⟨
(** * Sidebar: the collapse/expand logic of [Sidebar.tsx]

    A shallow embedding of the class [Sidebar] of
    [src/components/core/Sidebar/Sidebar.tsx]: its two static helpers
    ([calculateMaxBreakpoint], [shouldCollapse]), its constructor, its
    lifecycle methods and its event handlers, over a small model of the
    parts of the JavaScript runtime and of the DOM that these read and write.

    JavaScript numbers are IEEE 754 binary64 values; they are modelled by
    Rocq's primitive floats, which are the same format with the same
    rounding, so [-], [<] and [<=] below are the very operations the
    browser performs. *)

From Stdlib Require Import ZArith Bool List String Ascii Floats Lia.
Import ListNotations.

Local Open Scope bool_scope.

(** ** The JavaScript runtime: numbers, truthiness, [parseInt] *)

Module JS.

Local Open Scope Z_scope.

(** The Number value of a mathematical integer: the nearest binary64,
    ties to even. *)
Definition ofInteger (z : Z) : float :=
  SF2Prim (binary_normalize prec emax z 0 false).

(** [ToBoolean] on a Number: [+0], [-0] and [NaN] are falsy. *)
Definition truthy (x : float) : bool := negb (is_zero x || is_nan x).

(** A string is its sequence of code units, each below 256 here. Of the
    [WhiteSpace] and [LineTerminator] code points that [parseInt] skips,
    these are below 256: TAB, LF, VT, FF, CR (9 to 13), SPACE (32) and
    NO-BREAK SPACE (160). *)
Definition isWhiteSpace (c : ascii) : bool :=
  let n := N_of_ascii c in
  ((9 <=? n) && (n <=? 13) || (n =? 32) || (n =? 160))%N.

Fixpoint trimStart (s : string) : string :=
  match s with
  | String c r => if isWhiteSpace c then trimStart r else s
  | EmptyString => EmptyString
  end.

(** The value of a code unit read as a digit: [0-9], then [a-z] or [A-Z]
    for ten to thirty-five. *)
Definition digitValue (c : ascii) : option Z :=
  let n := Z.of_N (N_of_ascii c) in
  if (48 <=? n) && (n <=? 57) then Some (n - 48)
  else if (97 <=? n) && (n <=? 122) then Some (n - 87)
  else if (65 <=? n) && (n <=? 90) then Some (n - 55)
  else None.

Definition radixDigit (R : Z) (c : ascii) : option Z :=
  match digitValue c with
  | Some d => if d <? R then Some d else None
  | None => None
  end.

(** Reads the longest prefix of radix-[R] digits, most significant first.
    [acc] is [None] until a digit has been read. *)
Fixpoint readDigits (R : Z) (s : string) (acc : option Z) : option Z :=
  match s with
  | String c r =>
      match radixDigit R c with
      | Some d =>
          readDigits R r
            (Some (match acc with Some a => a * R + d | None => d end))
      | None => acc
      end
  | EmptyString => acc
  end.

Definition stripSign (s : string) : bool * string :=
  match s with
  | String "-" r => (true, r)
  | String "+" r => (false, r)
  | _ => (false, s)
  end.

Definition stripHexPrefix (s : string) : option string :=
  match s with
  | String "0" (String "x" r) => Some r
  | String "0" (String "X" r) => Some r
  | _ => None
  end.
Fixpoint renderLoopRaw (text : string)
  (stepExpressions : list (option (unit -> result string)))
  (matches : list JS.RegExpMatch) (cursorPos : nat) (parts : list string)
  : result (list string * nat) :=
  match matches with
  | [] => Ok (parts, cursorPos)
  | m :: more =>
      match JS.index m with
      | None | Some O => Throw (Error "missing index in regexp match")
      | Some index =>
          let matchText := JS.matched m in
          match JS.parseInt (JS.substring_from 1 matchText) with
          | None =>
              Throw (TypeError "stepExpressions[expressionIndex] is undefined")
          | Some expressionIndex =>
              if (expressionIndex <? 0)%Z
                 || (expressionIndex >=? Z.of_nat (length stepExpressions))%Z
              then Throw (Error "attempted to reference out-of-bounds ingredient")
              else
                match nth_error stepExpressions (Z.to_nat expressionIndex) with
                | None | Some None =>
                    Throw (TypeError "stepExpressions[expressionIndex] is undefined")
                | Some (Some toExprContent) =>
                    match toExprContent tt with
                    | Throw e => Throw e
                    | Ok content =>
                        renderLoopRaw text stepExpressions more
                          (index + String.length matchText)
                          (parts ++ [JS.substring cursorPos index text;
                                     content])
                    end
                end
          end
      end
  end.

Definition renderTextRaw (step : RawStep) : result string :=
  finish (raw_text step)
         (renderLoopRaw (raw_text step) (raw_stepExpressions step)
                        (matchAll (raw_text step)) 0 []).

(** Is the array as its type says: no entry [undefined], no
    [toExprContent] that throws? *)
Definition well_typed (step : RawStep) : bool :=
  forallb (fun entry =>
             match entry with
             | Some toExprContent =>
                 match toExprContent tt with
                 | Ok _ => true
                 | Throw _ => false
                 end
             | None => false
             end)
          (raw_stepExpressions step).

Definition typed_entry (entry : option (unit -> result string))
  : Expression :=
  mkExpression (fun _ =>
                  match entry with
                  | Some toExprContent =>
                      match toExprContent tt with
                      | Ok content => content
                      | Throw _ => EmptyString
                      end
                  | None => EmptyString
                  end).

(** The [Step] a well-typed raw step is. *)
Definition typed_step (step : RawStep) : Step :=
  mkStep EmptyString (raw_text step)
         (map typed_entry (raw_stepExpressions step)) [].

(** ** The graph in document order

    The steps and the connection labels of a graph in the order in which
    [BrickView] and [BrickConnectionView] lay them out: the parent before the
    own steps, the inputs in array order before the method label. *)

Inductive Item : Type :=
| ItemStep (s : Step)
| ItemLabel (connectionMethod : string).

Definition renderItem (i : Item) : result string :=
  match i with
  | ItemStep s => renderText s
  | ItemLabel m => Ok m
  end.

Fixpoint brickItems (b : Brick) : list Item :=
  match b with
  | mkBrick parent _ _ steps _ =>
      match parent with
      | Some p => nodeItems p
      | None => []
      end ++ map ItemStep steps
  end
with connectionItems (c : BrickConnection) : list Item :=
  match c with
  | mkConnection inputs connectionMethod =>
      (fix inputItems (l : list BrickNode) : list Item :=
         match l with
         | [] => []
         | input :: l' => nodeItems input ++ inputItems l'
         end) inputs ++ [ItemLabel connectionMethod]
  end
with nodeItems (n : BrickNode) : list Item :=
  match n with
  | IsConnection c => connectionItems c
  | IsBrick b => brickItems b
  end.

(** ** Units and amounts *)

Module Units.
⟩
⟨
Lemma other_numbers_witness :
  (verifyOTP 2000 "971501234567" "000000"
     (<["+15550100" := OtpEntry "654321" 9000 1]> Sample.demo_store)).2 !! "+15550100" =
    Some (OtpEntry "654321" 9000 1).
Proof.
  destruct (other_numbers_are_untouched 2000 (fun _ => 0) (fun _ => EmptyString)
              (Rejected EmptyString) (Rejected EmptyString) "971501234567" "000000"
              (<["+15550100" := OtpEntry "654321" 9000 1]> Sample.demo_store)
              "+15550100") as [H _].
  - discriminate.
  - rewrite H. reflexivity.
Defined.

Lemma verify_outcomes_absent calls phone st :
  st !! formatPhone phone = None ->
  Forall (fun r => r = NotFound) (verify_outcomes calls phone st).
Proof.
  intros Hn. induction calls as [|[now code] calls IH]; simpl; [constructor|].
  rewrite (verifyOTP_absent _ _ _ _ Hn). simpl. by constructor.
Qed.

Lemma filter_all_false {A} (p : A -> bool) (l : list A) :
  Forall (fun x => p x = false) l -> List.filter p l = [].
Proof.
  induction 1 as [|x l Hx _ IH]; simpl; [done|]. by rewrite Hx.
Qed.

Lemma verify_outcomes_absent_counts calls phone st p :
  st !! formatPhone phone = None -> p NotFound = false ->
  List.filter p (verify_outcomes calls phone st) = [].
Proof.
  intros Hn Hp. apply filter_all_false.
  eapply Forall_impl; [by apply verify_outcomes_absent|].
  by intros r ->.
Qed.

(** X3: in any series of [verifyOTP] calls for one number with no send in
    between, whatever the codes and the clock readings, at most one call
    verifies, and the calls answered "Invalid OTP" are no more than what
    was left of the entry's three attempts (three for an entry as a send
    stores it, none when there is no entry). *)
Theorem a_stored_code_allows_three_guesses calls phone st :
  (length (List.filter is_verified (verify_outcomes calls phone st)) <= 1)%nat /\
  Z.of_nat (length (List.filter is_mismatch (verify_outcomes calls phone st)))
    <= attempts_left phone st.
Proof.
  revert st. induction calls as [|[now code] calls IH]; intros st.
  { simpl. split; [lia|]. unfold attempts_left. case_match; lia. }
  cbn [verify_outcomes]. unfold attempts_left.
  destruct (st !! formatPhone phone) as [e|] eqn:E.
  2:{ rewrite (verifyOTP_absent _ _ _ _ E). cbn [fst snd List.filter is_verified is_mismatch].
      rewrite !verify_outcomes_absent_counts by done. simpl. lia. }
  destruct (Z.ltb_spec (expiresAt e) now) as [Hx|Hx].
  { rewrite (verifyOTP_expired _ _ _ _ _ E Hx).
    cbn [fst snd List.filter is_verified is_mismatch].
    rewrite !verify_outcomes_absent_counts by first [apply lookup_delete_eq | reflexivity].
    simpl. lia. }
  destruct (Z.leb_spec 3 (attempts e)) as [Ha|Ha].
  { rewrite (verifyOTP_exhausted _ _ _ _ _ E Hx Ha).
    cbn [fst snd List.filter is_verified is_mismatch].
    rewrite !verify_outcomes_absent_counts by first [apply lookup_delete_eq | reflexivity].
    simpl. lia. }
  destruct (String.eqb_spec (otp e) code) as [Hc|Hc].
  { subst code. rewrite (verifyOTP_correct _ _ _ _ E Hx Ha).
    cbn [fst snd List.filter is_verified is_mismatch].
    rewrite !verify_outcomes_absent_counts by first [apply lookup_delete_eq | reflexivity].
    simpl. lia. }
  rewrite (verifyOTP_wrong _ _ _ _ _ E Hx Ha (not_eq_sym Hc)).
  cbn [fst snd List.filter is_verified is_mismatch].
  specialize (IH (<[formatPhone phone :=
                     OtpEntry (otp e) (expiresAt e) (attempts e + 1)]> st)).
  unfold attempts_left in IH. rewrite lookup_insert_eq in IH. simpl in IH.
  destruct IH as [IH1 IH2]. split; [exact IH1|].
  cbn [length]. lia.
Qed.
⟩
⟨
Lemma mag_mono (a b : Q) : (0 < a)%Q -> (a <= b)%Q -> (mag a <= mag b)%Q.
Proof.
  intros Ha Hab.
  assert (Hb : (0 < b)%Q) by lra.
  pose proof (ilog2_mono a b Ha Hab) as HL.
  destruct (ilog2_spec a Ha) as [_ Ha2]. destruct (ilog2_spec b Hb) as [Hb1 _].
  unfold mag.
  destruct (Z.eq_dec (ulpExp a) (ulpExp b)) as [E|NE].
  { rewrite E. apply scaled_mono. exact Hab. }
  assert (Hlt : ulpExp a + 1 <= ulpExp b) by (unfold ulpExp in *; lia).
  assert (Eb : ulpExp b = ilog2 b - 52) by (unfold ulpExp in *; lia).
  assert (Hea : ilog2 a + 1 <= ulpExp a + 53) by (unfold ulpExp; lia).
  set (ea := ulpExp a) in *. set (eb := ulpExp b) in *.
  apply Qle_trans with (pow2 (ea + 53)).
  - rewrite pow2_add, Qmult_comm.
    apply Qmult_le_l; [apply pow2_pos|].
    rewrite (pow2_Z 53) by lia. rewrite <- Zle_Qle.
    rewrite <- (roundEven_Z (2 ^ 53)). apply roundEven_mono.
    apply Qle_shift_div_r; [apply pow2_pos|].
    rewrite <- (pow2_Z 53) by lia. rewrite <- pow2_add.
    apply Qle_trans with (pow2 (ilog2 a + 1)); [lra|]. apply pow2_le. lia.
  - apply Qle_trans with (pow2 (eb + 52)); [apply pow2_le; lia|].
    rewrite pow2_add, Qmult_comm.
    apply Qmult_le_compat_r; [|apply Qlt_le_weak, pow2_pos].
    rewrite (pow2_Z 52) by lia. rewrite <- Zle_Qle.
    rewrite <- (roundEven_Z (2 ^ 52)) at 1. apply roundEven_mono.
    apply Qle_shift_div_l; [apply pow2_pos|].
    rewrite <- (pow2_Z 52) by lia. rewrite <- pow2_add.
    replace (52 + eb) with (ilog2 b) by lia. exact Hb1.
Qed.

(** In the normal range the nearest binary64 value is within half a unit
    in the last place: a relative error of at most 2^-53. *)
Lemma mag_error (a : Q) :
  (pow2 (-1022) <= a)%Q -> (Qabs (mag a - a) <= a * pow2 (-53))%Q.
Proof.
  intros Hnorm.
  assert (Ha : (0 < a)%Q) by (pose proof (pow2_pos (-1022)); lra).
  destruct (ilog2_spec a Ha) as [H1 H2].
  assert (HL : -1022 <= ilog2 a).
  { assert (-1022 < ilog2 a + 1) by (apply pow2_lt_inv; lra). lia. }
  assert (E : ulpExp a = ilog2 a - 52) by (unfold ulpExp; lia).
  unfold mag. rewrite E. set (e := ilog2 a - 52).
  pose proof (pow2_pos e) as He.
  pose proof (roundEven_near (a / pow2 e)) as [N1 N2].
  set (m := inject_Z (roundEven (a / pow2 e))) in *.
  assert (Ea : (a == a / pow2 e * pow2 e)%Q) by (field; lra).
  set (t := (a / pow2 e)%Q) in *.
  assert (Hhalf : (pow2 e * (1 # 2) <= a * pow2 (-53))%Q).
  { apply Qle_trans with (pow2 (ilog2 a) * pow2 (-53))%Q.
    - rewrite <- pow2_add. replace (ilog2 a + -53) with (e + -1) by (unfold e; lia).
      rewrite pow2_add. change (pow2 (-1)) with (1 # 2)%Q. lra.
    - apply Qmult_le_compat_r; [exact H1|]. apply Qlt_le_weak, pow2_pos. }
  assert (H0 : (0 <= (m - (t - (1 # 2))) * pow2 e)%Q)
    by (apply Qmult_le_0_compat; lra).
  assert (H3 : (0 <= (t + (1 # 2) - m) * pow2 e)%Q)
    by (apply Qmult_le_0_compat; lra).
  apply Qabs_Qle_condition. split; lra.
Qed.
⟩
## AIM OF THE TASK
Nothing should appear in the answer except the lines above from the line with "The steps and" through the line with "Module Units.", both included, written out exactly.

## SOLUTION TO THIS EXERCISE
    The steps and the connection labels of a graph in the order in which
    [BrickView] and [BrickConnectionView] lay them out: the parent before the
    own steps, the inputs in array order before the method label. *)

Inductive Item : Type :=
| ItemStep (s : Step)
| ItemLabel (connectionMethod : string).

Definition renderItem (i : Item) : result string :=
  match i with
  | ItemStep s => renderText s
  | ItemLabel m => Ok m
  end.

Fixpoint brickItems (b : Brick) : list Item :=
  match b with
  | mkBrick parent _ _ steps _ =>
      match parent with
      | Some p => nodeItems p
      | None => []
      end ++ map ItemStep steps
  end
with connectionItems (c : BrickConnection) : list Item :=
  match c with
  | mkConnection inputs connectionMethod =>
      (fix inputItems (l : list BrickNode) : list Item :=
         match l with
         | [] => []
         | input :: l' => nodeItems input ++ inputItems l'
         end) inputs ++ [ItemLabel connectionMethod]
  end
with nodeItems (n : BrickNode) : list Item :=
  match n with
  | IsConnection c => connectionItems c
  | IsBrick b => brickItems b
  end.

(** ** Units and amounts *)

Module Units.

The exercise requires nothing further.